Russia, the Prigozhin case and Putin’s power based on fear

Angelo Panebianco in Corriere della Sera highlights the substantial difference with democracy (and also with China)

The one of Putin in Russia it is, even technically, a dictatorship. It has been like this since before the war broke out in Ukraine but the war in Ukraine and the management of power in the last year and a half, up to the Prigozhin case, highlights a substantial difference with democracies, and also with other less brazen dictatorships: the Putin’s regime is based on fear of his power.

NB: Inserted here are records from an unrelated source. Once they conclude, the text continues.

Lemma handle_genuine i s : sound i -> genuine s -> ends_in genuine (handle i s).
Proof.
  intros Hi Hs. destruct i; cbn [handle sound] in *; try contradiction.
  - by apply ends_Ok.
  - by apply rcv_genuine.
  - apply expired_genuine; [done|]. unfold br_hello_timer_expired. case_match; [|genuine].
    apply (ends_bind genuine); [apply generation_genuine; genuine|genuine].
  - apply expired_genuine; [done|]. unfold br_tcn_timer_expired. case_match; [|genuine].
    apply (ends_bind genuine); [apply transmit_tcn_genuine; genuine|genuine].
  - apply expired_genuine; [done|]. unfold br_topology_change_timer_expired. genuine.
  - apply (port_timer_genuine p); [done|]. unfold br_message_age_timer_expired. apply ends_any. intros pt _.
    do 2 (case_match; [genuine|]). apply reconfigure_genuine, genuine_designated. genuine.
  - apply (port_timer_genuine p); [done|]. unfold br_forward_delay_timer_expired. apply ends_any. intros pt _.
    apply (ends_bind genuine); [|intros; by apply notify_genuine]. destruct (state pt); try genuine.
    apply (ends_bind genuine); [|genuine]. case_match; [apply detection_genuine|]; genuine.
  - apply (port_timer_genuine p); [done|]. unfold br_hold_timer_expired. apply ends_any. intros pt _.
    case_match; [apply transmit_config_genuine|]; genuine.
  - by apply enable_port_genuine.
  - by apply disable_port_genuine.
  - unfold br_loopback_detected. apply ends_any. intros pt _. case_match; [by apply blocking_genuine|genuine].
  - unfold br_stp_enable_bridge. apply (ends_bind genuine); [apply generation_genuine; genuine|]. intros s1 H1.
    apply ends_for_ports; [|done]. intros p s2 H2. apply ends_any. intros pt _. case_match; [by apply enable_port_genuine|genuine].
  - unfold br_stp_disable_bridge. apply (ends_bind genuine); [|genuine].
    apply ends_for_ports; [|done]. intros p s2 H2. apply ends_any. intros pt _. case_match; [genuine|by apply disable_port_genuine].
  - unfold br_stp_set_enabled, br_stp_start, br_stp_stop. do 2 case_match; try genuine; apply (ends_bind genuine); try genuine;
      case_match; try genuine; apply states_genuine; genuine.
  - apply (ends_bind (fun x => genuine (snd x))); [|by intros [? s1]; apply ends_Ok]. unfold br_stp_set_port_priority.
    case_match; [genuine|]. apply ends_any. intros pt _. apply ends_any. intros pt' _.
    match goal with |- context [upd_port p (br_become_designated_port (br ?x)) ?x] => set (s1 := x) end.
    assert (Hs1 : genuine s1) by (apply genuine_upd_port; [intros q; cbn; by case_match|done]).
    case_match; [|genuine]. apply (ends_bind genuine); [by apply states_genuine, genuine_designated|genuine].
  - apply (ends_bind (fun x => genuine (snd x))); [|by intros [? s1]; apply ends_Ok]. unfold br_stp_set_path_cost.
    case_match; [genuine|]. apply (ends_bind genuine); [apply update_genuine; genuine|]. intros s1 Hs1.
    apply (ends_bind genuine); [by apply states_genuine|genuine].
  - apply ends_Ok. unfold br_set_hello_time. case_match; [done|]. apply genuine_upd; [by destruct (br_is_root_bridge _)..|done].
  - apply ends_Ok. unfold br_set_max_age. case_match; [done|]. apply genuine_upd; [by destruct (br_is_root_bridge _)..|done].
  - apply ends_Ok. unfold br_set_forward_delay. case_match; [done|]. apply genuine_upd; [by destruct (br_is_root_bridge _)..|done].
Qed.

End Genuine.

(** ** The network *)

(** The bridges, and every message that has been sent so far: any of them may
    arrive anywhere, at any time and any number of times. *)
Record network : Type := mk_network {
  bridges : list stp;
  wire : list (list Z)
}.

Inductive net_event : Type :=
  | At (k : nat) (i : input)
  | Deliver (k p m : nat) (pull : bool) (dest : list Z).

Definition sent_in (s s' : stp) : list (list Z) :=
  omap (fun e => match e with SendBpdu _ data => Some data | _ => None end) (drop (length (events s)) (events s')).

Definition net_handle (k : nat) (s : stp) (i : input) (n : network) : res network :=
  s' ← handle i s; Ok (mk_network (<[k := s']> (bridges n)) (wire n ++ sent_in s s')).

Definition net_step (e : net_event) (n : network) : res network :=
  match e with
  | At k i => match bridges n !! k with Some s => net_handle k s i n | None => Ok n end
  | Deliver k p m pull dest =>
      match bridges n !! k, wire n !! m with
      | Some s, Some data => net_handle k s (Receive pull (Some p) dest data) n
      | _, _ => Ok n
      end
  end.

Fixpoint net_run (l : list net_event) (n : network) : res network :=
  match l with
  | [] => Ok n
  | e :: l => n ← net_step e n; net_run l n
  end.

Section Election.
Context (I : list bid) (HI : Forall bid_ok I) (nos : nat -> list Z).
Abbreviation known := (fun i => i ∈ I).

(** The [k]-th bridge has the [k]-th identifier and the ports [nos k]. *)
Record net_ok (n : network) : Prop := mk_net_ok {
  no_length : length (bridges n) = length I;
  no_bridges : forall k s i, bridges n !! k = Some s -> I !! k = Some i -> wf (nos k) s /\ genuine known i s;
  no_wire : Forall (says known) (wire n)
}.

(** What happens at a bridge but messages, which come from the wire, and
    changes of its identifier. *)
Definition net_valid (e : net_event) : Prop :=
  match e with
  | At k i => valid (nos k) i /\
      match i with Receive _ _ _ _ | ChangeBridgeId _ | RecalculateBridgeId | SetBridgePriority _ => False | _ => True end
  | Deliver k p _ _ _ => (p < length (nos k))%nat
  end.

Lemma known_ok i : i ∈ I -> bid_ok i.
Proof. intros Hi. by apply (proj1 (Forall_forall _ _) HI). Qed.

(** The one fault: the notification timer of a bridge without a root port. *)
Definition net_tcn (e : net_event) (n : network) : Prop := exists k s, e = At k TcnTimer /\ bridges n !! k = Some s /\
  root_port (br s) = 0 /\ expired s (tcn_timer (br s)) = true.

Lemma net_handle_ok k s own i n : net_ok n -> bridges n !! k = Some s -> I !! k = Some own -> valid (nos k) i -> sound known i ->
  (exists n', net_handle k s i n = Ok n' /\ net_ok n') \/
  (i = TcnTimer /\ root_port (br s) = 0 /\ expired s (tcn_timer (br s)) = true /\ net_handle k s i n = Fault NullDeref).
Proof.
  intros Hn E Ei Hv Hs. destruct (no_bridges _ Hn k s own E Ei) as [Hw Hg].
  destruct (handle_safe (nos k) s i Hw Hv) as [(s' & Eh & Hw')|(-> & H1 & H2 & H3)].
  2: { right. unfold net_handle. by rewrite H3. }
  left. unfold net_handle. rewrite Eh. eexists. split; [done|].
  assert (Hg' : genuine known own s').
  { apply (handle_genuine known known_ok own (list_elem_of_lookup_2 _ _ _ Ei) i s Hs Hg s' Eh). }
  split; cbn.
  - rewrite length_insert. apply Hn.
  - intros j t i' Et Ei'. rewrite list_lookup_insert in Et. case_decide as Hd; [|by apply (no_bridges _ Hn)].
    destruct Hd as [<- _]. injection Et as <-. rewrite Ei in Ei'. by injection Ei' as <-.
  - apply Forall_app_2; [apply Hn|]. apply Forall_forall. intros d Hd. apply list_elem_of_omap in Hd as (e & He & Hd).
    destruct e; try done. injection Hd as <-. destruct Hg' as [_ Hev].
    pose proof (Forall_drop _ (length (events s)) _ Hev) as Hev'. by apply (proj1 (Forall_forall _ _) Hev' _ He).
Qed.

In an analysis in the Corriere della Sera, Angelo Panebianco highlights how the death of the head of Wagner is further confirmation. “By killing him in Russia, on a flight from Moscow, the Kremlin made sure that the name of the instigator was crystal clear to everyone. As in all other cases, a long series of excellent murders, the Kremlin has denied its involvement. But it is as if, in denial, he winked, each time, to suggest ‘Don’t believe my denial. It was really me'”.

Obviously, no democracy could accept such an attitude. “It is foolish not to grasp the radical difference between the two situations. The difference between a power that kills with impunity and lets everyone know it (betting on the fact that this strengthens it) and a power that cannot afford it”, writes Panebianco.

Panebianco also introduces a significant term of comparison, China. “It would be more understandable if our anti-Westerners sympathized with China alone, discarding Putin’s Russia. China too is a dictatorship, ruthless with dissidents, but, at least, it cannot be reduced to a business-mafia club”, highlights, and then concludes: “There is in any case a shred of rationality in those who sympathize, rather than with Putin, with the Chinese ‘comrades’. It is not a choice to approve. But, at least, it can be understood or explained”.